Lemma did_step G (D D' : Dirty) tx es G1 tx1 es2 tx2 :
  did G D tx es G1 tx1 → data_step tx1 tx2 → refs_ok tx2 → Forall effect_ok es2 →
  omap snapshot_of es2 = [] → (∀ t, D t → D' t) →
  (∀ t k, user_table t → ¬ D' t → store_of tx2 t k = replay (store_of tx2) es2 (store_of tx1) t k) →
  did G D' tx (es ++ es2) G1 tx2.
Proof.
  intros I (u & r & E & Hr) Hrefs He Hs HD Hrep. subst tx2.
  assert (Hsn : ∀ g, ¬ user_table (snapshot_name g)) by by intros g.
  constructor; try apply I; try done.
  - intros g k Hg. unfold store_of. rewrite Hr by done. by apply I.
  - destruct (d_snaps _ _ _ _ _ _ I) as (gs & E & Hg). exists gs. by rewrite omap_app, Hs, app_nil_r.
  - intros g Hg. rewrite Hr by done. by apply I.
  - apply Forall_app. split; [apply I|done].
  - intros t k Ht Hd. rewrite Hrep, replay_app by done. apply replay_ext; [|done].
    rewrite (d_replay _ _ _ _ _ _ I) by auto. apply replay_ext; [done|].
    intros s t' Hin k'. destruct (snaps_in_elem _ _ _ _ _ (d_snaps _ _ _ _ _ _ I) Hin) as (g & -> & _).
    unfold store_of. by rewrite Hr.
Qed.

(** ** Rows *)

Lemma rows_put tx t (x : table str bytes) n :
  rows (set_user (<[t := x]> (user tx)) tx) n = if decide (t = n) then x else rows tx n.
Proof. unfold rows. simpl. rewrite lookup_insert. by case_decide. Qed.

(** Names and keys are Rust strings, and tables are not the library's own. *)
Definition name_ok (t k : str) : Prop := user_table t ∧ utf8_valid t = true ∧ utf8_valid k = true.

Lemma data_put tx t x : user_table t → data_step tx (set_user (<[t := x]> (user tx)) tx).
Proof.
  intros Ht. exists (<[t := x]> (user tx)), (REFS tx). split; [by destruct tx|].
  intros n Hn. rewrite rows_put. case_decide; [by subst|done].
Qed.

Lemma data_refs tx r : data_step tx (set_REFS r tx).
Proof. exists (user tx), r. by destruct tx. Qed.

Lemma data_trans tx1 tx2 tx3 : data_step tx1 tx2 → data_step tx2 tx3 → data_step tx1 tx3.
Proof.
  intros (u & r & -> & Hr1) (u' & r' & -> & Hr2). exists u', r'. split; [by destruct tx1|].
  intros n Hn. by rewrite Hr2, Hr1.
Qed.

Lemma open_same t tx x tx' : open_table t tx = Ok (x, tx') → x = rows tx t ∧
  tx' = set_user (<[t := rows tx t]> (user tx)) tx ∧ ∀ n, rows tx' n = rows tx n.
Proof.
  intros [= <- <-]. split_and!; try done. intros n. rewrite rows_put. by case_decide; subst.
Qed.

Lemma blob_get_same t k tx o tx' : JournalBlob.get t k tx = Ok (o, tx') → tx' = tx.
Proof. unfold JournalBlob.get. intros E. m_inv. by destruct (t_get _ _); m_inv. Qed.

(** Removing a reference logs the file it named. *)
Lemma blob_remove_spec t k tx o tx' : refs_ok tx → utf8_valid t = true → utf8_valid k = true →
  JournalBlob.remove t k tx = Ok (o, tx') →
  (∃ r, tx' = set_REFS r tx) ∧ refs_ok tx' ∧ Forall effect_ok (option_list o) ∧
  (o = None ∨ ∃ id n, o = Some (BlobDelete t k id n)).
Proof.
  intros Hr Ht Hk E. unfold JournalBlob.remove in E. m_inv.
  assert (Hrm : refs_ok (set_REFS (t_remove (REFS tx) (key t k)) tx)).
  { intros q v. simpl. rewrite t_get_remove. case_decide; [done|]. apply Hr. }
  destruct (t_get (REFS tx) (key t k)) as [v|] eqn:Ev; m_inv.
  - apply Hr in Ev as (t' & id' & r & Hkey & -> & _ & _ & Hid & Hsz).
    match goal with Hs : from_slice _ = Ok _ |- _ => rewrite from_slice_ser in Hs; injection Hs as <- end.
    split_and!; [by eexists|done|repeat constructor; simpl; auto|]. right. eauto.
  - split_and!; [by eexists|done|constructor|by left].
Qed.

Lemma did_blob_remove G D tx es G1 tx1 t k o tx2 : did G D tx es G1 tx1 →
  utf8_valid t = true → utf8_valid k = true → JournalBlob.remove t k tx1 = Ok (o, tx2) →
  did G D tx (es ++ option_list o) G1 tx2.
Proof.
  intros I Ht Hk E. apply blob_remove_spec in E as ([r ->] & Hr & He & Ho); [|apply I|done..].
  eapply did_step; [done|apply data_refs|done|done| |done|].
  - by destruct Ho as [->|(? & ? & ->)].
  - intros t' k' _ _. by destruct Ho as [->|(? & ? & ->)].
Qed.

Lemma did_blob_put G D tx es G1 tx1 t k r e tx2 : did G D tx es G1 tx1 →
  utf8_valid t = true → utf8_valid k = true → utf8_valid (b_id r) = true → b_size r < U64 →
  JournalBlob.put t k r tx1 = Ok (e, tx2) → did G D tx (es ++ [e]) G1 tx2.
Proof.
  intros I Ht Hk Hid Hsz E. unfold JournalBlob.put in E. m_inv.
  eapply did_step; [done|apply data_refs| | |done|done|done].
  - intros q v. simpl. rewrite t_get_insert. case_decide as Hq; [|apply I].
    intros [= <-]. exists t, k, r. split_and!; try done.
  - repeat constructor; done.
Qed.

Lemma did_put_row G D tx es G1 tx1 t k v tx2 : did G D tx es G1 tx1 → name_ok t k →
  put_row t k v tx1 = Ok ((), tx2) → did G D tx (es ++ [Upsert t k v]) G1 tx2.
Proof.
  intros I (Ht & Hut & Huk) E. unfold put_row in E. m_inv.
  eapply did_step; [done|by apply data_put|apply I|repeat constructor; done|done|done|].
  intros t' k' _ _. unfold store_of. rewrite rows_put. simpl. case_decide as Et.
  - subst t'. rewrite t_get_insert. repeat case_decide; naive_solver.
  - case_decide; naive_solver.
Qed.

Lemma did_delete_row G D tx es G1 tx1 t k tx2 : did G D tx es G1 tx1 →
  user_table t → utf8_valid t = true → utf8_valid k = true → remove_row t k tx1 = Ok ((), tx2) →
  did G D tx (es ++ (if bool_decide (is_Some (t_get (rows tx1 t) k)) then [Delete t k] else [])) G1 tx2.
Proof.
  intros I Ht Hut Huk E. unfold remove_row in E. m_inv.
  eapply did_step; [done|by apply data_put|apply I| | |done|].
  - case_bool_decide; repeat constructor; done.
  - by case_bool_decide.
  - intros t' k' _ _. unfold store_of. rewrite rows_put. case_decide as Et.
    + subst t'. rewrite t_get_remove. case_bool_decide as Hs; simpl; repeat case_decide; try naive_solver.
      subst k'. symmetry. by apply eq_None_not_Some.
    + case_bool_decide; simpl; [|done]. case_decide; naive_solver.
Qed.

(** A row written before its table is captured. *)
Lemma did_put_silent G (D : Dirty) tx es G1 tx1 t x : did G D tx es G1 tx1 → user_table t →
  did G (λ t', D t' ∨ t' = t) tx es G1 (set_user (<[t := x]> (user tx1)) tx1).
Proof.
  intros I Ht. rewrite <-(app_nil_r es).
  eapply did_step; [done|by apply data_put|apply I|constructor|done|by left|].
  intros t' k' _ Hd. unfold store_of. rewrite rows_put. simpl. case_decide; [|done]. subst. tauto.
Qed.

Lemma did_weaken G (D D' : Dirty) tx es G1 tx1 : did G D tx es G1 tx1 → (∀ t, D t → D' t) → did G D' tx es G1 tx1.
Proof. intros [] HD. constructor; auto. Qed.

Lemma did_open G D tx es G1 tx1 t x tx2 : did G D tx es G1 tx1 → user_table t →
  open_table t tx1 = Ok (x, tx2) → x = rows tx1 t ∧ did G D tx es G1 tx2.
Proof.
  intros I Ht (-> & -> & Hr)%open_same. split; [done|]. rewrite <-(app_nil_r es).
  eapply did_step; [done|by apply data_put|apply I|constructor|done|done|].
  intros t' k' _ _. unfold store_of. by rewrite Hr.
Qed.

(** ** Loops *)

Definition write_ok (w : Write) : Prop := name_ok w.1.1 w.1.2.
Definition del_ok (d : Del) : Prop := name_ok d.1 d.2.

Lemma did_write_rows G D tx writes : Forall write_ok writes → ∀ es G1 tx1 es' tx2, did G D tx es G1 tx1 →
  write_rows c writes es tx1 = Ok (es', tx2) → did G D tx es' G1 tx2 ∧ es' = es ++ ((λ w, Upsert w.1.1 w.1.2 w.2) <$> writes).
Proof.
  induction 1 as [|[[t k] v] writes Hw Hws IH]; intros es G1 tx1 es' tx2 I E; cbn [write_rows] in E.
  - m_inv. by rewrite app_nil_r.
  - apply M_bind_ok in E as ([] & tx1' & E1 & E).
    assert (tx1' = tx1) as ->.
    { destruct (is_blob_table c t); m_inv; [|done].
      match goal with Hg : JournalBlob.get _ _ _ = Ok (?o, _) |- _ => apply blob_get_same in Hg as ->; destruct o end; by m_inv. }
    apply M_bind_ok in E as (v' & tx1' & [E2%copy_bytes_ok ->]%lift_ok & E). subst v'.
    apply M_bind_ok in E as ([] & tx3 & E3 & E). eapply did_put_row in E3; [|done|apply Hw].
    eapply IH in E as [I2 ->]; [|done]. split; [done|]. by rewrite <-app_assoc.
Qed.

Lemma did_delete_rows G D tx deletes : Forall del_ok deletes → ∀ rm es G1 tx1 rm' es' tx2, did G D tx es G1 tx1 →
  delete_rows c deletes rm es tx1 = Ok ((rm', es'), tx2) → did G D tx es' G1 tx2.
Proof.
  induction 1 as [|[t k] deletes (Ht & Hut & Huk) Hds IH]; intros rm es G1 tx1 rm' es' tx2 I E; cbn [delete_rows] in E.
  - by m_inv.
  - apply M_bind_ok in E as (rs & tx3 & E1 & E). pose proof (open_same _ _ _ _ E1) as (_ & _ & Hrows).
    eapply did_open in E1 as [-> I3]; [|done..]. apply M_bind_ok in E as ([] & tx4 & E2 & E).
    eapply did_delete_row in E2; [|done..]. rewrite Hrows in E2.
    apply M_bind_ok in E as (ob & tx5 & Eb & E). eapply IH; [|exact E]. destruct (is_blob_table c t).
    + by eapply did_blob_remove in Eb.
    + m_inv. by rewrite app_nil_r.
Qed.

Lemma did_drop_orphans G D tx t rs keys : utf8_valid t = true → Forall (λ p : str * str, utf8_valid p.2 = true) keys →
  ∀ es G1 tx1 es' tx2, did G D tx es G1 tx1 →
  drop_orphans t rs keys es tx1 = Ok (es', tx2) → did G D tx es' G1 tx2.
Proof.
  intros Ht. induction 1 as [|[t' k] keys Hk Hks IH]; intros es G1 tx1 es' tx2 I E; cbn [drop_orphans] in E.
  - by m_inv.
  - destruct (_ && _); [|by eapply IH].
    apply M_bind_ok in E as (o & tx3 & Eb & E). eapply IH; [|exact E]. by eapply did_blob_remove in Eb.
Qed.

Lemma check_blob_rows_same t l : ∀ tx tx', for_each l (λ p : str * bytes, check_blob_row c t p.1) tx = Ok ((), tx') → tx' = tx.
Proof.
  intros tx tx' E. eapply (for_each_inv (λ y, y = tx)); [|done|exact E].
  intros p y y' _ -> Ep. unfold check_blob_row in Ep.
  apply M_bind_ok in Ep as (o & y1 & ->%blob_get_same & Ep). m_inv. by case_match; m_inv.
Qed.

(** Reading back the keys of the references. *)
Lemma refs_keys tx keys : refs_ok tx →
  traverse (λ p : str * bytes, from_slice (A := str * str) p.1) (t_iter (REFS tx)) = Ok keys →
  Forall (λ p : str * str, utf8_valid p.2 = true) keys.
Proof.
  intros Hr E. apply traverse_ok_Forall2 in E. apply Forall_forall. intros p Hp.
  apply list_elem_of_lookup in Hp as [i Hi]. destruct (Forall2_lookup_r _ _ _ _ _ E Hi) as ([q v] & Hq & Hde).
  apply list_elem_of_lookup_2, t_get_iter, Hr in Hq as (t & id & r & -> & _ & _ & Hid & _).
  simpl in Hde. rewrite from_slice_ser in Hde. by injection Hde as <-.
Qed.

Lemma did_validate_blob_rows G D tx t es G1 tx1 es' tx2 : user_table t → utf8_valid t = true → did G D tx es G1 tx1 →
  validate_blob_rows c t es tx1 = Ok (es', tx2) → did G D tx es' G1 tx2.
Proof.
  intros Ht Hu I E. unfold validate_blob_rows in E. destruct (is_blob_table c t); simpl in E; [|by m_inv].
  apply M_bind_ok in E as (rs & tx3 & E1 & E). eapply did_open in E1 as [-> I3]; [|done..].
  apply M_bind_ok in E as ([] & tx4 & ->%check_blob_rows_same & E).
  apply M_bind_ok in E as (refs & tx4 & [= <- <-] & E).
  apply M_bind_ok in E as (keys & tx4 & [Ek ->]%lift_ok & E).
  eapply did_drop_orphans; [done| |done|exact E]. eapply refs_keys; [apply I3|done].
Qed.

Definition blob_ok (p : str * str * BlobRef) : Prop :=
  utf8_valid p.1.1 = true ∧ utf8_valid p.1.2 = true ∧ utf8_valid (b_id p.2) = true ∧ b_size p.2 < U64.

Lemma did_put_blobs G D tx l : Forall blob_ok l → ∀ es G1 tx1 es' tx2, did G D tx es G1 tx1 →
  put_blobs l es tx1 = Ok (es', tx2) → did G D tx es' G1 tx2.
Proof.
  induction 1 as [|[[t k] r] l (H1' & H2' & H3' & H4') Hl IH]; intros es G1 tx1 es' tx2 I E; cbn [put_blobs] in E.
  - by m_inv.
  - apply M_bind_ok in E as (e & tx3 & Eb & E). eapply IH; [|exact E]. by eapply did_blob_put in Eb.
Qed.

Lemma did_delete_silent G (D : Dirty) tx l : Forall del_ok l → ∀ es G1 tx1 es' tx2, did G D tx es G1 tx1 →
  delete_silent c l es tx1 = Ok (es', tx2) → did G (λ t, D t ∨ t ∈ (del_table <$> l)) tx es' G1 tx2.
Proof.
  intros Hl. revert D. induction Hl as [|[t k] l (Ht & Hu & Hk) Hl IH]; intros D es G1 tx1 es' tx2 I E; cbn [delete_silent] in E.
  - m_inv. eapply did_weaken; [done|by left].
  - apply M_bind_ok in E as ([] & tx3 & E1 & E). unfold remove_row in E1. m_inject E1.
    apply M_bind_ok in E as (o & tx4 & Eb & E).
    pose proof (did_put_silent _ _ _ _ _ _ t (t_remove (rows tx1 t) k) I Ht) as I3.
    assert (I4 : did G (λ t', D t' ∨ t' = t) tx (es ++ option_list o) G1 tx4).
    { destruct (is_blob_table c t); [by eapply did_blob_remove in Eb|]. m_inv. by rewrite app_nil_r. }
    eapply did_weaken; [by eapply IH|]. simpl. intros t' [[?|?]|?]; [by left|right; subst; left|right; by right].
Qed.

Lemma did_put_silent_all G (D : Dirty) tx es G1 l : Forall (λ w : Write, user_table w.1.1) l → ∀ tx1 tx2, did G D tx es G1 tx1 →
  for_each l (λ w : Write, put_row w.1.1 w.1.2 w.2) tx1 = Ok ((), tx2) → did G (λ t, D t ∨ t ∈ (write_table <$> l)) tx es G1 tx2.
Proof.
  intros Hl. revert D. induction Hl as [|[[t k] v] l Ht Hl IH]; intros D tx1 tx2 I E; cbn [for_each] in E.
  - m_inv. eapply did_weaken; [done|by left].
  - apply M_bind_ok in E as ([] & tx3 & E1 & E). unfold put_row in E1. m_inject E1. simpl in *.
    pose proof (did_put_silent _ _ _ _ _ _ t (t_insert (rows tx1 t) k v) I Ht) as I3.
    eapply did_weaken; [by eapply IH|]. simpl. intros t' [[?|?]|?]; [by left|right; subst; left|right; by right].
Qed.

(** ** Snapshots *)

(** Entries inserted in order: the last one for a key wins. *)
Definition put_all (l : list (str * bytes)) (k : str) (o : option bytes) : option bytes :=
  fold_left (λ o p, if decide (p.1 = k) then Some p.2 else o) l o.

========

◆ EXERCISE REQUIREMENTS: Among the records above, a stretch begins at the line containing "Lemma did_delete_rows G" and ends at the line containing "intros Hr E.". Restate that stretch word for word, and nothing else.

◆ FINISHED EXERCISE:
Lemma did_delete_rows G D tx deletes : Forall del_ok deletes → ∀ rm es G1 tx1 rm' es' tx2, did G D tx es G1 tx1 →
  delete_rows c deletes rm es tx1 = Ok ((rm', es'), tx2) → did G D tx es' G1 tx2.
Proof.
  induction 1 as [|[t k] deletes (Ht & Hut & Huk) Hds IH]; intros rm es G1 tx1 rm' es' tx2 I E; cbn [delete_rows] in E.
  - by m_inv.
  - apply M_bind_ok in E as (rs & tx3 & E1 & E). pose proof (open_same _ _ _ _ E1) as (_ & _ & Hrows).
    eapply did_open in E1 as [-> I3]; [|done..]. apply M_bind_ok in E as ([] & tx4 & E2 & E).
    eapply did_delete_row in E2; [|done..]. rewrite Hrows in E2.
    apply M_bind_ok in E as (ob & tx5 & Eb & E). eapply IH; [|exact E]. destruct (is_blob_table c t).
    + by eapply did_blob_remove in Eb.
    + m_inv. by rewrite app_nil_r.
Qed.

Lemma did_drop_orphans G D tx t rs keys : utf8_valid t = true → Forall (λ p : str * str, utf8_valid p.2 = true) keys →
  ∀ es G1 tx1 es' tx2, did G D tx es G1 tx1 →
  drop_orphans t rs keys es tx1 = Ok (es', tx2) → did G D tx es' G1 tx2.
Proof.
  intros Ht. induction 1 as [|[t' k] keys Hk Hks IH]; intros es G1 tx1 es' tx2 I E; cbn [drop_orphans] in E.
  - by m_inv.
  - destruct (_ && _); [|by eapply IH].
    apply M_bind_ok in E as (o & tx3 & Eb & E). eapply IH; [|exact E]. by eapply did_blob_remove in Eb.
Qed.

Lemma check_blob_rows_same t l : ∀ tx tx', for_each l (λ p : str * bytes, check_blob_row c t p.1) tx = Ok ((), tx') → tx' = tx.
Proof.
  intros tx tx' E. eapply (for_each_inv (λ y, y = tx)); [|done|exact E].
  intros p y y' _ -> Ep. unfold check_blob_row in Ep.
  apply M_bind_ok in Ep as (o & y1 & ->%blob_get_same & Ep). m_inv. by case_match; m_inv.
Qed.

(** Reading back the keys of the references. *)
Lemma refs_keys tx keys : refs_ok tx →
  traverse (λ p : str * bytes, from_slice (A := str * str) p.1) (t_iter (REFS tx)) = Ok keys →
  Forall (λ p : str * str, utf8_valid p.2 = true) keys.
Proof.
  intros Hr E. apply traverse_ok_Forall2 in E. apply Forall_forall. intros p Hp.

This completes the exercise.